:: Aim of the task ::
Within the records below, reproduce without change the lines from the line that has "Definition EOPNOTSUPP : Z := 95." through the line that has "Definition BPFIMA_POLICY_VERSION : Z := 2.", and only those.

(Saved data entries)
- - - -

(* ===== verification/Types.v ===== *)
(** * Shared data types

    The structures and constants that the kernel module, the BPF programs and
    the userspace tool share: [include/bpfima_kfunc_types.h], the initialisers
    of [include/bpfima_policy_defaults.h], and the kernel-side structures of
    [include/bpfima_common.h] and [include/bpfima_policy.h].  Fields keep the
    names of the C fields behind a per-structure prefix. Fixed-size [char]
    arrays are byte lists, integers are [Z] and the [wf_*] predicates state
    their widths and the array lengths. *)

From S2P Require Import Prelude CString.

(** ** Error codes *)

Definition EPERM : Z := 1.
Definition ENOENT : Z := 2.
Definition E2BIG : Z := 7.
Definition EIO : Z := 5.
Definition EAGAIN : Z := 11.
Definition EWOULDBLOCK : Z := EAGAIN.
Definition ENXIO : Z := 6.
Definition ENOMEM : Z := 12.
Definition EFAULT : Z := 14.
Definition EBUSY : Z := 16.
Definition EEXIST : Z := 17.
Definition ENODEV : Z := 19.
Definition EINVAL : Z := 22.
Definition ENOSPC : Z := 28.
Definition ERANGE : Z := 34.
Definition EOVERFLOW : Z := 75.
Definition EOPNOTSUPP : Z := 95.
Definition ESTALE : Z := 116.

(** ** Sizes *)

Definition BPFIMA_EVENT_NAME_SIZE : nat := 256.
Definition BPFIMA_NAMESPACE_SIZE : nat := 128.
Definition BPFIMA_DEPENDENCIES_SIZE : nat := 256.
Definition BPFIMA_EVENT_DATA_SIZE : nat := 256.
Definition BPFIMA_PATH_SIZE : nat := 256.
Definition BPFIMA_PCR_BUFFER_SIZE : nat := 80.
Definition MERKLE_HASH_SIZE : nat := 32.
Definition CONTAINER_ID_MAX_LEN : nat := 128.
Definition MAX_IGNORE_PATTERNS : nat := 8.
Definition MAX_PATH_FILTERS : nat := 8.
Definition MAX_PATTERN_LEN : nat := 64.
Definition HOOK_MAX : nat := 8.
Definition BPFIMA_POLICY_VERSION : Z := 2.
Definition BPFIMA_POLICY_NAMESPACES : nat := 32.
Definition BPFIMA_POLICY_MAP_ENTRIES : nat := 3.
Definition BPFIMA_POLICY_MAP_FLAGS : Z := Z.shiftl 1 7.

(** ** Flags *)

Definition BPFIMA_MEASUREMENT_HAS_DEPENDENCIES : Z := Z.shiftl 1 0.
Definition POLICY_FILTER_SYSTEM_CGROUPS : Z := Z.shiftl 1 0.
Definition POLICY_FILTER_PROC_SYS : Z := Z.shiftl 1 1.
Definition POLICY_FILTER_DEV : Z := Z.shiftl 1 2.
Definition POLICY_FILTER_READONLY_FILES : Z := Z.shiftl 1 3.
Definition POLICY_FILTER_SMALL_FILES : Z := Z.shiftl 1 4.
Definition POLICY_FILTER_NON_EXECUTABLE : Z := Z.shiftl 1 5.
Definition POLICY_FILTER_LIBRARIES : Z := Z.shiftl 1 6.
Definition POLICY_FILTER_TMP_FILES : Z := Z.shiftl 1 7.
Definition POLICY_ACTION_EXTEND_TPM : Z := Z.shiftl 1 0.
Definition POLICY_ACTION_LOG_SECURITYFS : Z := Z.shiftl 1 1.
Definition POLICY_ACTION_LOG_KERNEL : Z := Z.shiftl 1 2.
Definition POLICY_ACTION_ALERT_SUSPICIOUS : Z := Z.shiftl 1 3.
Definition POLICY_ACTION_BLOCK : Z := Z.shiftl 1 4.
Definition POLICY_ACTION_TRACK_CONTAINER : Z := Z.shiftl 1 5.
Definition POLICY_ACTION_BUILD_DEPS : Z := Z.shiftl 1 6.
Definition HOOK_FLAG_ENABLED : Z := Z.shiftl 1 0.
Definition HOOK_FLAG_TRACK_CONTAINERS : Z := Z.shiftl 1 1.
Definition HOOK_FLAG_MEASURE_HASH : Z := Z.shiftl 1 2.
Definition BPFIMA_POLICY_FILE : Z := Z.shiftl 1 0.
Definition BPFIMA_POLICY_READONLY : Z := Z.shiftl 1 1.
Definition BPFIMA_POLICY_EXECUTABLE : Z := Z.shiftl 1 2.

(** [enum bpfima_hook_id]. *)
Definition HOOK_LSM_BPRM_CHECK_SECURITY : Z := 0.
Definition HOOK_LSM_FILE_OPEN : Z := 1.
Definition HOOK_LSM_FILE_POST_OPEN : Z := 2.
Definition HOOK_LSM_MMAP_FILE : Z := 3.
Definition HOOK_LSM_SOCKET_CONNECT : Z := 4.
Definition HOOK_LSM_CONTAINER_EVENTS : Z := 5.
Definition HOOK_KPROBE_FILE_OPEN : Z := 6.
Definition HOOK_LSM_INODE_SETATTR : Z := 7.

(** ** Structures *)

Record bpfima_measurement_request := MeasurementRequest {
  mr_event_name : bytes;
  mr_namespace_id : bytes;
  mr_dependencies : bytes;
  mr_additional_data : bytes;
  mr_additional_data_len : Z;
  mr_flags : Z;
}.

Record bpfima_policy_config := PolicyConfig {
  cfg_enabled : Z;
  cfg_filter_flags : Z;
  cfg_action_flags : Z;
  cfg_min_file_size : Z;
  cfg_max_path_depth : Z;
  cfg_log_level : Z;
  cfg_merkle_history_max_size : Z;
  cfg_merkle_history_scope : Z;
  cfg_reserved : Z;
}.

Record bpfima_pattern_entry := PatternEntry {
  pat_pattern : bytes;
  pat_enabled : Z;
  pat_match_type : Z;
  pat_reserved : Z;
}.

Record bpfima_hook_config := HookConfig {
  hk_flags : Z;
  hk_filter_override : Z;
  hk_action_override : Z;
  hk_reserved : Z;
}.

Record bpfima_policy_snapshot := PolicySnapshot {
  sn_config : bpfima_policy_config;
  sn_cgroups : list bpfima_pattern_entry;
  sn_paths : list bpfima_pattern_entry;
  sn_hooks : list bpfima_hook_config;
}.

Record bpfima_policy_record := PolicyRecord {
  rec_namespace_id : bytes;
  rec_snapshot : bpfima_policy_snapshot;
}.

Record bpfima_policy_state := PolicyState {
  st_generation : Z;
  st_namespace_count : Z;
  st_reserved : Z;
  st_records : list bpfima_policy_record;
}.

Record bpfima_policy_request := PolicyRequest {
  rq_version : Z;
  rq_reserved : Z;
  rq_expected_generation : Z;
  rq_record : bpfima_policy_record;
}.

Record bpfima_policy_context := PolicyContext {
  cx_namespace_id : bytes;
  cx_cgroup : bytes;
  cx_path : bytes;
  cx_file_size : Z;
  cx_hook : Z;
  cx_flags : Z;
}.

Record bpfima_policy_result := PolicyResult {
  rs_generation : Z;
  rs_config : bpfima_policy_config;
  rs_hook : bpfima_hook_config;
  rs_skip : bool;
}.

#[global] Instance config_eq_dec : EqDecision bpfima_policy_config.
Proof. solve_decision. Defined.
#[global] Instance pattern_eq_dec : EqDecision bpfima_pattern_entry.
Proof. solve_decision. Defined.
#[global] Instance hook_eq_dec : EqDecision bpfima_hook_config.
Proof. solve_decision. Defined.
#[global] Instance snapshot_eq_dec : EqDecision bpfima_policy_snapshot.
Proof. solve_decision. Defined.
#[global] Instance record_eq_dec : EqDecision bpfima_policy_record.
Proof. solve_decision. Defined.
#[global] Instance state_eq_dec : EqDecision bpfima_policy_state.
Proof. solve_decision. Defined.

(** ** All-zero structures ([memset(p, 0, sizeof( *p))]) *)

Definition zero_config : bpfima_policy_config := PolicyConfig 0 0 0 0 0 0 0 0 0.
Definition zero_pattern : bpfima_pattern_entry := PatternEntry (zeros MAX_PATTERN_LEN) 0 0 0.
Definition zero_hook : bpfima_hook_config := HookConfig 0 0 0 0.
Definition zero_snapshot : bpfima_policy_snapshot :=
  PolicySnapshot zero_config (replicate MAX_IGNORE_PATTERNS zero_pattern)
    (replicate MAX_PATH_FILTERS zero_pattern) (replicate HOOK_MAX zero_hook).
Definition zero_record : bpfima_policy_record :=
  PolicyRecord (zeros BPFIMA_NAMESPACE_SIZE) zero_snapshot.
Definition zero_state : bpfima_policy_state :=
  PolicyState 0 0 0 (replicate (BPFIMA_POLICY_NAMESPACES + 1) zero_record).

(** ** Widths and array lengths *)

Definition wf_config (p : bpfima_policy_config) : Prop :=
  is_u8 (cfg_enabled p) /\ is_u32 (cfg_filter_flags p) /\ is_u32 (cfg_action_flags p) /\
  is_u32 (cfg_min_file_size p) /\ is_u32 (cfg_max_path_depth p) /\ is_u32 (cfg_log_level p) /\
  is_u32 (cfg_merkle_history_max_size p) /\ is_u8 (cfg_merkle_history_scope p) /\
  is_u32 (cfg_reserved p).

Definition wf_pattern (e : bpfima_pattern_entry) : Prop :=
  length (pat_pattern e) = MAX_PATTERN_LEN /\ is_u8 (pat_enabled e) /\
  is_u8 (pat_match_type e) /\ is_u16 (pat_reserved e).

Definition wf_hook (h : bpfima_hook_config) : Prop :=
  is_u32 (hk_flags h) /\ is_u32 (hk_filter_override h) /\ is_u32 (hk_action_override h) /\
  is_u32 (hk_reserved h).

Record wf_snapshot (s : bpfima_policy_snapshot) : Prop := WfSnapshot {
  wf_sn_config : wf_config (sn_config s);
  wf_sn_cgroups_len : length (sn_cgroups s) = MAX_IGNORE_PATTERNS;
  wf_sn_paths_len : length (sn_paths s) = MAX_PATH_FILTERS;
  wf_sn_hooks_len : length (sn_hooks s) = HOOK_MAX;
  wf_sn_cgroups : Forall wf_pattern (sn_cgroups s);
  wf_sn_paths : Forall wf_pattern (sn_paths s);
  wf_sn_hooks : Forall wf_hook (sn_hooks s);
}.

Definition wf_record (r : bpfima_policy_record) : Prop :=
  length (rec_namespace_id r) = BPFIMA_NAMESPACE_SIZE /\ wf_snapshot (rec_snapshot r).

Record wf_request (q : bpfima_policy_request) : Prop := WfRequest {
  wf_rq_version : is_u32 (rq_version q);
  wf_rq_reserved : is_u32 (rq_reserved q);
  wf_rq_generation : is_u64 (rq_expected_generation q);
  wf_rq_record : wf_record (rq_record q);
}.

- - - -

:: Result of this task ::
Definition EOPNOTSUPP : Z := 95.
Definition ESTALE : Z := 116.

(** ** Sizes *)

Definition BPFIMA_EVENT_NAME_SIZE : nat := 256.
Definition BPFIMA_NAMESPACE_SIZE : nat := 128.
Definition BPFIMA_DEPENDENCIES_SIZE : nat := 256.
Definition BPFIMA_EVENT_DATA_SIZE : nat := 256.
Definition BPFIMA_PATH_SIZE : nat := 256.
Definition BPFIMA_PCR_BUFFER_SIZE : nat := 80.
Definition MERKLE_HASH_SIZE : nat := 32.
Definition CONTAINER_ID_MAX_LEN : nat := 128.
Definition MAX_IGNORE_PATTERNS : nat := 8.
Definition MAX_PATH_FILTERS : nat := 8.
Definition MAX_PATTERN_LEN : nat := 64.
Definition HOOK_MAX : nat := 8.
Definition BPFIMA_POLICY_VERSION : Z := 2.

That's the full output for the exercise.